AI Spending Rises as 53% of Organisations Struggle to Embed Business Context

Organisations are increasing their investment in artificial intelligence, but many are struggling to provide AI systems with the business context needed to turn that spending into measurable outcomes, according to new research from Alteryx.
The company’s 2026 IT Leader Research: The State of AI Ownership, Agents, and ROI surveyed 1,400 IT leaders globally and found that 80% expect AI spending to increase over the next two years, while 69% already report moderate or significant returns from their AI investments.
However, 53% said their organisations struggle to translate business context into AI systems and workflows, exposing a potential barrier to scaling AI beyond individual use cases.
The findings also highlight the importance of business knowledge in AI deployment. While 77% of technology leaders agree that business context is critical to producing accurate and relevant AI outputs, much of the knowledge required by AI systems remains embedded in spreadsheets, documentation, email exchanges and the experience of employees.
AI investment moves towards measurable outcomes
As organisations shift from AI experimentation towards broader deployment, expectations around returns are also increasing. Technology leaders are primarily measuring AI success through productivity improvements, cited by 53% of respondents, followed by cost reduction at 45% and revenue growth or wider business impact at 39%.

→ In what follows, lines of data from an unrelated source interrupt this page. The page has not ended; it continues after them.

(* ===== verification/PurgeLifecycle.v ===== *)
(** Properties of purge jobs ([Purges]): the table invariant, the purge state
    machine, the fair choice of the next job, and the completeness of the
    scan of bound paths. *)

From S2P Require Import Prelude Bytes StdPath StoreModel Database StoreWorker Paging Uploads UploadLifecycle Purges.
From stdpp Require Import base numbers list gmap strings sorting.

Local Open Scope Z_scope.

(** ** Rows *)

Abbreviation PurgeTable := (gmap StoreKey PurgeRow).

(** What the field types of [StoredPurgeJob] say. *)
Definition purge_typed (j : StoredPurgeJob) : Prop :=
  key_wf (pj_key j) /\ u64_range (fi_device (pj_source_identity j)) /\
  u64_range (fi_inode (pj_source_identity j)).

Definition set_progress (j : StoredPurgeJob) (st : StoredPurgeState) (rev : option bytes) (n : Z)
    : StoredPurgeJob :=
  {| pj_key := pj_key j; pj_target_path := pj_target_path j; pj_trash_path := pj_trash_path j;
     pj_source_identity := pj_source_identity j; pj_trash_revision := rev;
     pj_is_directory := pj_is_directory j; pj_state := st; pj_attempts := n |}.

Lemma set_progress_id j : set_progress j (pj_state j) (pj_trash_revision j) (pj_attempts j) = j.
Proof. by destruct j. Qed.

(** A row decodes when its columns are those of a job. *)
Record purge_columns (k : StoreKey) (row : PurgeRow) (j : StoredPurgeJob) : Prop := {
  col_key : pj_key j = k;
  col_key_wf : key_wf k;
  col_target : pr_target_path row = pj_target_path j;
  col_trash : pr_trash_path row = pj_trash_path j;
  col_target_wf : stored_path_wf (pj_target_path j);
  col_trash_wf : stored_path_wf (pj_trash_path j);
  col_differ : components (pj_target_path j) <> components (pj_trash_path j);
  col_device : pr_source_device_be row = u64_to_be_bytes (fi_device (pj_source_identity j));
  col_inode : pr_source_inode_be row = u64_to_be_bytes (fi_inode (pj_source_identity j));
  col_device_range : u64_range (fi_device (pj_source_identity j));
  col_inode_range : u64_range (fi_inode (pj_source_identity j));
  col_revision : pr_trash_revision row = pj_trash_revision j;
  col_revision_len : forall r, pj_trash_revision j = Some r -> blen r = 32;
  col_directory : pr_is_directory row = if pj_is_directory j then 1 else 0;
  col_state : pr_state row = purge_as_i64 (pj_state j);
  col_attempts : pr_attempts row = pj_attempts j;
  col_attempts_range : 0 <= pj_attempts j <= u32_max
}.

Lemma decode_purge_iff k row j : decode_purge_row k row = Ok j <-> purge_columns k row j.
Proof.
  unfold decode_purge_row, purge_key_from_database. split.
  - intros ([] & Hdir & H)%bind_Ok.
    apply bind_Ok in H as (key & (o & [-> Ho]%fixed_bytes_Ok & (i & [-> Hi]%fixed_bytes_Ok & [= <-])%bind_Ok)%bind_Ok & H).
    apply bind_Ok in H as (d & [-> Hd]%fixed_bytes_Ok & H).
    apply bind_Ok in H as (n & [-> Hn]%fixed_bytes_Ok & H).
    apply bind_Ok in H as (rev & Hrev & H).
    apply bind_Ok in H as (st & Hst%purge_from_database_Ok & H).
    apply bind_Ok in H as (a & [-> Ha]%ok_or_Ok%u32_try_from_Some & H).
    apply bind_Ok in H as ([] & Ht%validate_stored_path_Ok & H).
    apply bind_Ok in H as ([] & Hp%validate_stored_path_Ok & H).
    apply bind_Ok in H as ([] & Hne%ensure_Ok & [= <-]).
    assert (pr_trash_revision row = rev /\ (forall r, rev = Some r -> blen r = 32)) as [Hr1 Hr2].
    { destruct rev as [r|].
      - apply transpose_Ok_Some in Hrev. destruct (pr_trash_revision row) as [b|]; [|done].
        injection Hrev as [-> ?]%fixed_bytes_Ok. naive_solver.
      - apply transpose_Ok_None in Hrev. by destruct (pr_trash_revision row). }
    cbn in Ht, Hp, Hne. apply negb_true_iff in Hne.
    constructor; cbn [pj_key pj_target_path pj_trash_path pj_source_identity pj_trash_revision
      pj_is_directory pj_state pj_attempts fi_device fi_inode]; try done.
    + by destruct k.
    + intros Heq%path_eqb_spec. congruence.
    + by rewrite be8_value.
    + by rewrite be8_value.
    + by apply be8_range.
    + by apply be8_range.
    + apply ensure_Ok in Hdir. bool_prop. destruct (Z.eqb_spec (pr_is_directory row) 1); [done|].
      set_solver.
  - intros []. destruct col_key_wf0 as [Ho Hi].
    rewrite col_target0, col_trash0, col_device0, col_inode0, col_revision0, col_directory0,
      col_state0, col_attempts0.
    assert (ensure (bool_decide ((if pj_is_directory j then 1 else 0) ∈ [0; 1]))
      "Purge directory flag is invalid"%string = Ok tt) as -> by (by destruct (pj_is_directory j)).
    cbn [mbind result_bind]. rewrite !fixed_bytes_id by (done || apply u64_to_be_bytes_length).
    cbn [mbind result_bind].
    assert (transpose ((λ revision, fixed_bytes 32 revision "Purge trash revision has an invalid length")
      <$> pj_trash_revision j) = Ok (pj_trash_revision j)) as ->.
    { destruct (pj_trash_revision j) as [r|] eqn:Hr; [|done]. cbn.
      by rewrite fixed_bytes_id by (by apply col_revision_len0). }
    cbn [mbind result_bind]. rewrite purge_state_database_roundtrip. cbn [mbind result_bind].
    rewrite (proj2 (u32_try_from_Some _ _) (conj eq_refl col_attempts_range0)).
    cbn [mbind result_bind ok_or pj_target_path pj_trash_path].
    rewrite (proj2 (validate_stored_path_Ok _) col_target_wf0). cbn [mbind result_bind].
    rewrite (proj2 (validate_stored_path_Ok _) col_trash_wf0). cbn [mbind result_bind].
    assert (path_eqb (pj_target_path j) (pj_trash_path j) = false) as ->.
    { destruct (path_eqb _ _) eqn:He; [|done]. by apply path_eqb_spec in He. }
    cbn [negb ensure mbind result_bind]. rewrite !u64_be_roundtrip by done. subst k.
    destruct j as [[] ? ? [] ? [] ? ?]; done.
Qed.

(** A decodable row satisfies the constraints. *)
Lemma decode_purge_check k row j : decode_purge_row k row = Ok j -> purge_check k row = true.
Proof.
  intros []%decode_purge_iff. destruct col_key_wf0 as [Ho Hi].
  unfold purge_check.
  rewrite col_target0, col_trash0, col_device0, col_inode0, col_revision0, col_directory0,
    col_state0, col_attempts0, Ho, Hi, !u64_to_be_bytes_length.
  assert (forall p : bytes, stored_path_wf p -> in_range 1 65536 (blen p) = true) as Hp.
  { intros p (Hp & ? & _). apply in_range_true. destruct p; [done|]. unfold blen in *. cbn in *. lia. }
  rewrite !Hp by done.
  assert (opt_len 32 (pj_trash_revision j) = true) as ->.
  { destruct (pj_trash_revision j); [|done]. cbn. apply Z.eqb_eq. by apply col_revision_len0. }
  assert (in_range 0 u32_max (pj_attempts j) = true) as -> by (by apply in_range_true).
  assert (beqb (pj_target_path j) (pj_trash_path j) = false) as ->.
  { apply beqb_false. intros Heq. by rewrite Heq in col_differ0. }
  by destruct (pj_is_directory j), (pj_state j).
Qed.

(** Changing only the progress columns. *)
Lemma decode_purge_progress k row row' j st rev n :
  decode_purge_row k row = Ok j ->
  pr_target_path row' = pr_target_path row -> pr_trash_path row' = pr_trash_path row ->
  pr_source_device_be row' = pr_source_device_be row ->
  pr_source_inode_be row' = pr_source_inode_be row ->
  pr_is_directory row' = pr_is_directory row ->
  pr_state row' = purge_as_i64 st -> pr_trash_revision row' = rev -> pr_attempts row' = n ->
  (forall r, rev = Some r -> blen r = 32) -> 0 <= n <= u32_max ->
  decode_purge_row k row' = Ok (set_progress j st rev n).
Proof.
  rewrite !decode_purge_iff. intros [] ? ? ? ? ? ? ? ? ? ?.
  constructor; cbn [set_progress pj_key pj_target_path pj_trash_path pj_source_identity pj_trash_revision
    pj_is_directory pj_state pj_attempts]; first [congruence|done].
Qed.

(** ** What a call does to the table *)

(** Which job a call gives up or removes. *)
Inductive pu_label := PuOther | PuRelease (k : StoreKey) | PuRemove (k : StoreKey).

Inductive pu_effect (lim : Limits) (now : Z) : pu_label -> PurgeTable -> PurgeTable -> Prop :=
| pu_none l m : pu_effect lim now l m m
| pu_prepare l m j :
    purge_typed j -> validate_new_purge j = Ok tt -> m !! pj_key j = None ->
    (forall k r, m !! k = Some r -> pr_trash_path r <> pj_trash_path j) ->
    sql_count (λ _ _, true) m < purge_capacity lim ->
    sql_count (λ k _, owner_is (key_owner (pj_key j)) k) m < purge_per_owner lim ->
    pu_effect lim now l m (<[pj_key j := prepared_row j now]> m)
| pu_ready l m k r rev :
    m !! k = Some r -> pr_state r = PURGE_PREPARED -> blen rev = 32 ->
    pu_effect lim now l m (<[k := with_ready rev now r]> m)
| pu_claim l m k r :
    m !! k = Some r -> pr_state r = PURGE_READY ->
    pu_effect lim now l m (<[k := with_claimed now r]> m)
| pu_retry m k r next :
    m !! k = Some r -> pr_state r = PURGE_CLAIMED ->
    pu_effect lim now (PuRelease k) m (<[k := with_retry next now r]> m)
| pu_complete m k r :
    m !! k = Some r -> pr_state r = PURGE_CLAIMED -> pu_effect lim now (PuRelease k) m (delete k m)
| pu_remove m k : pu_effect lim now (PuRemove k) m (delete k m).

Meanwhile, 35% said the ability to measure AI ROI will be among the capabilities that most distinguishes technology leaders from their peers.
The research suggests that the focus of enterprise AI is moving from whether the technology can work to whether organisations can consistently convert it into measurable business value.
Business logic remains difficult to operationalise
Alteryx said organisations face a challenge beyond simply providing AI with more data. AI systems also need access to the rules, definitions, policies, thresholds and decision criteria that determine how individual businesses operate.
“Our research highlights a growing gap between AI ambition and enterprise-scale execution,” said Andy MacMillan, CEO of Alteryx. “Organizations have proven they’re willing to invest in AI, and many are already seeing returns. But scaling AI requires more than better models. It requires making the business knowledge people use every day available to the systems making decisions.”
The issue becomes particularly important as organisations deploy agentic AI systems that can increasingly take action rather than simply generate information. Some 93% of surveyed IT leaders said they are confident agentic AI could deliver measurable ROI for their enterprise within the next two years.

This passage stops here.